Everyone knows for sure that staying hydrated every day can help your health in a variety of ways, but there’s another advantage that’s less known: According to new research, drinking enough water on a daily basis can help middle-aged adults reduce their long-term risk of heart failure. An investigation of over 16,000 middle-aged men and women over 25 years compared heart health to blood salt levels, which are a measure of overall fluid intake.
“The importance of hydration has long been on the cardiovascular radar,” said study author Natalia Dmitrieva, a senior researcher at the National Heart, Lung, and Blood Institute in the United States. It has to do with how a lack of liquid consumption can influence an individual’s sodium (salt) balance, hormone concentrations, and kidney performance, all of which can compromise appropriate cardiac function, according to Dmitrieva.
She specifically mentioned issues that can arise when a person’s blood salt levels rise above a certain threshold (precisely, 142 millimoles per liter [mmol/L]) due to a lack of fluid intake. Even though that level would normally be considered within the “normal range” for blood sodium, Dmitrieva and her colleagues utilized it as a credible predictor of an individual’s overall hydration status in their study.

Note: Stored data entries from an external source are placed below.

(** X15: [SetRadiusAtNthControlPoint] does the same through either
    index of a pair: for every [n >= 0] and every radius, the node it
    gives for [n] is the node it gives for the first index of the pair
    of [n] and for the second one. *)
Theorem SetRadiusAtNthControlPoint_pair (s : ShapeNode) (n : Z) (radius : double) :
  0 <= n ->
  SetRadiusAtNthControlPoint n radius s
  = SetRadiusAtNthControlPoint (pair_first n) radius s
  /\ SetRadiusAtNthControlPoint n radius s
     = SetRadiusAtNthControlPoint (pair_first n + 1) radius s.
Proof.
  intros Hn. unfold pair_first. destruct (Z.even n) eqn:E.
  - split; [reflexivity |]. symmetry. now apply SetRadiusAt_partner.
  - assert (E' : Z.even (n - 1) = true).
    { rewrite Z.even_sub, E. reflexivity. }
    assert (Hn' : 0 <= n - 1) by (destruct (Z.eq_dec n 0) as [-> |]; [discriminate | lia]).
    pose proof (SetRadiusAt_partner s (n - 1) radius Hn' E') as H.
    replace (n - 1 + 1) with n in * by lia. split; [exact H | reflexivity].
Qed.

Lemma SetRadiusAtNthControlPoint_pair_witness :
  SetRadiusAtNthControlPoint 3 (Fin 1) tube_four
  = SetRadiusAtNthControlPoint 2 (Fin 1) tube_four.
Proof.
  assert (Hn : 0 <= 3) by lia.
  destruct (SetRadiusAtNthControlPoint_pair tube_four 3 (Fin 1) Hn) as [H _]. exact H.
Defined.

(** Either [SetRadiusAtNthControlPoint] returns the node as it is, or
    the precondition of the read holds and the two points of the pair
    are written. *)
Lemma SetRadiusAt_cases (s : ShapeNode) (n : Z) (radius : double) :
  SetRadiusAtNthControlPoint n radius s = s
  \/ (ShapeName s = Tube /\ radius_precondition s n
      /\ exists p1New p2New,
           SetRadiusAtNthControlPoint n radius s
           = SetNthControlPointPositionWorld (pair_first n + 1) p2New
               (SetNthControlPointPositionWorld (pair_first n) p1New s)).
Proof.
  unfold SetRadiusAtNthControlPoint.
  destruct (radius <=? Fin 0)%D; [now left |].
  destruct (GetRadiusAtNthControlPoint s n <=? Fin 0)%D eqn:Ec; [now left |].
  right.
  assert (Hok : GetRadiusAtNthControlPoint s n <> Fin (-1)).
  { intros E. rewrite E in Ec. rewrite dle_Fin_true in Ec by lra. discriminate. }
  assert (Hk : ShapeName s = Tube).
  { destruct (Z.eq_dec (ShapeName s) Tube) as [Hk | Hk]; [assumption |].
    exfalso. apply Hok. now apply GetRadius_not_tube. }
  assert (Hp : radius_precondition s n).
  { destruct (radius_precondition_dec s n) as [Hp | Hbad]; [assumption |].
    exfalso. apply Hok. now apply GetRadius_fail_iff. }
  split; [assumption |]. split; [assumption |].
  assert (Hn : 0 <= n) by apply Hp.
  destruct (pair_positions s n) as [p1 p2].
  rewrite rem_2_even by assumption. unfold pair_first.
  destruct (Z.even n) eqn:E.
  - eexists. eexists. reflexivity.
  - replace (n - 1 + 1) with n by lia.
    eexists. eexists. apply SetNth_comm. lia.
Qed.

(** X16: [SetRadiusAtNthControlPoint(n, radius)] keeps the number of
    control points, and the answer of [GetRadiusAtNthControlPoint] for
    every index of another pair is what it was. *)
Theorem SetRadiusAtNthControlPoint_other_pairs
    (s : ShapeNode) (n m : Z) (radius : double) :
  pair_first m <> pair_first n ->
  let s' := SetRadiusAtNthControlPoint n radius s in
  length (ControlPoints s') = length (ControlPoints s)
  /\ GetRadiusAtNthControlPoint s' m = GetRadiusAtNthControlPoint s m.
Proof.
  intros Hmn s'. subst s'.
  destruct (SetRadiusAt_cases s n radius) as [E | (Hk & Hp & p1New & p2New & E)];
    rewrite E; [split; reflexivity |].
  split; [now rewrite !SetNth_length |].
  set (s' := SetNthControlPointPositionWorld (pair_first n + 1) p2New
               (SetNthControlPointPositionWorld (pair_first n) p1New s)).
  assert (Hk' : ShapeName s' = Tube) by (unfold s'; now rewrite !SetNth_ShapeName).
  assert (Hd : forallb Defined (ControlPoints s) = true)
    by (apply undefined_zero_all_defined; apply Hp).
  assert (Hd' : forallb Defined (ControlPoints s') = true)
    by (unfold s'; now do 2 apply SetNth_all_defined).
  assert (Hlen : length (ControlPoints s') = length (ControlPoints s))
    by (unfold s'; now rewrite !SetNth_length).
  assert (Hcount : GetNumberOfDefinedControlPoints false s'
                   = GetNumberOfDefinedControlPoints false s)
    by (rewrite !all_defined_count by assumption; now rewrite Hlen).
  assert (Hundef : GetNumberOfUndefinedControlPoints s'
                   = GetNumberOfUndefinedControlPoints s).
  { apply undefined_zero_all_defined in Hd, Hd'. now rewrite Hd, Hd'. }
  destruct (radius_precondition_dec s m) as [Hpm | Hbad].
  - assert (Hpm' : radius_precondition s' m)
      by (unfold s'; now do 2 apply SetNth_radius_precondition).
    assert (Hm : 0 <= m) by apply Hpm.
    rewrite (GetRadius_ok s' m Hk' Hpm'), (GetRadius_ok s m Hk Hpm).
    rewrite !pair_positions_first by assumption.
    destruct (pair_first_even m) as [a Ha]. destruct (pair_first_even n) as [b Hb].
    unfold s', position_at.
    rewrite !GetNth_SetNth_other by lia. reflexivity.
  - assert (Hfail : GetRadiusAtNthControlPoint s m = Fin (-1))
      by now apply GetRadius_fail_iff.
    rewrite Hfail. apply GetRadius_fail_iff; [assumption |].
    now rewrite Hcount, Hundef.
Qed.

(** On [tube_four], resizing the first pair leaves the radius of the
    second pair as it was. *)
Lemma SetRadiusAtNthControlPoint_other_pairs_witness :
  GetRadiusAtNthControlPoint (SetRadiusAtNthControlPoint 0 (Fin 1) tube_four) 3
  = GetRadiusAtNthControlPoint tube_four 3.
Proof.
  assert (H : pair_first 3 <> pair_first 0) by discriminate.
  destruct (SetRadiusAtNthControlPoint_other_pairs tube_four 0 3 (Fin 1) H) as [_ E].
  exact E.
Defined.

End TubeRadiusMore.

However, the research team chose that threshold because when salt levels rise above it, a health risk arises “The brain secretes the hormone. This hormone affects the kidneys, causing them to activate water-saving mechanisms “Dmitrieva said.
As a result, urine excretion decreases, increasing the risk of high blood pressure. Dehydration, she added, poses a number of cardiovascular risks in addition to high blood pressure. Inadequate fluid intake, on the other hand, can directly compromise the cellular integrity of the heart muscle over time.
The good news, according to Dmitrieva, is that “the study implies that maintaining excellent hydration can avoid or at least slow down the changes within the heart that contribute to heart failure.” When they were first enlisted in the study, all of the participants were between the ages of 44 and 66. The salt levels of each participant were measured five times during the next 25 years, as the subjects became older, from 70 to 90 years old.
Participants were then divided into five different blood sodium level groups based on their results, with lows ranging from 135 to 139.5 mmol/L and highs ranging from 144 to 146 mmol/L. The researchers next tracked the occurrence of heart failure, as well as difficulties with the heart’s left ventricular pumping capability, over the years.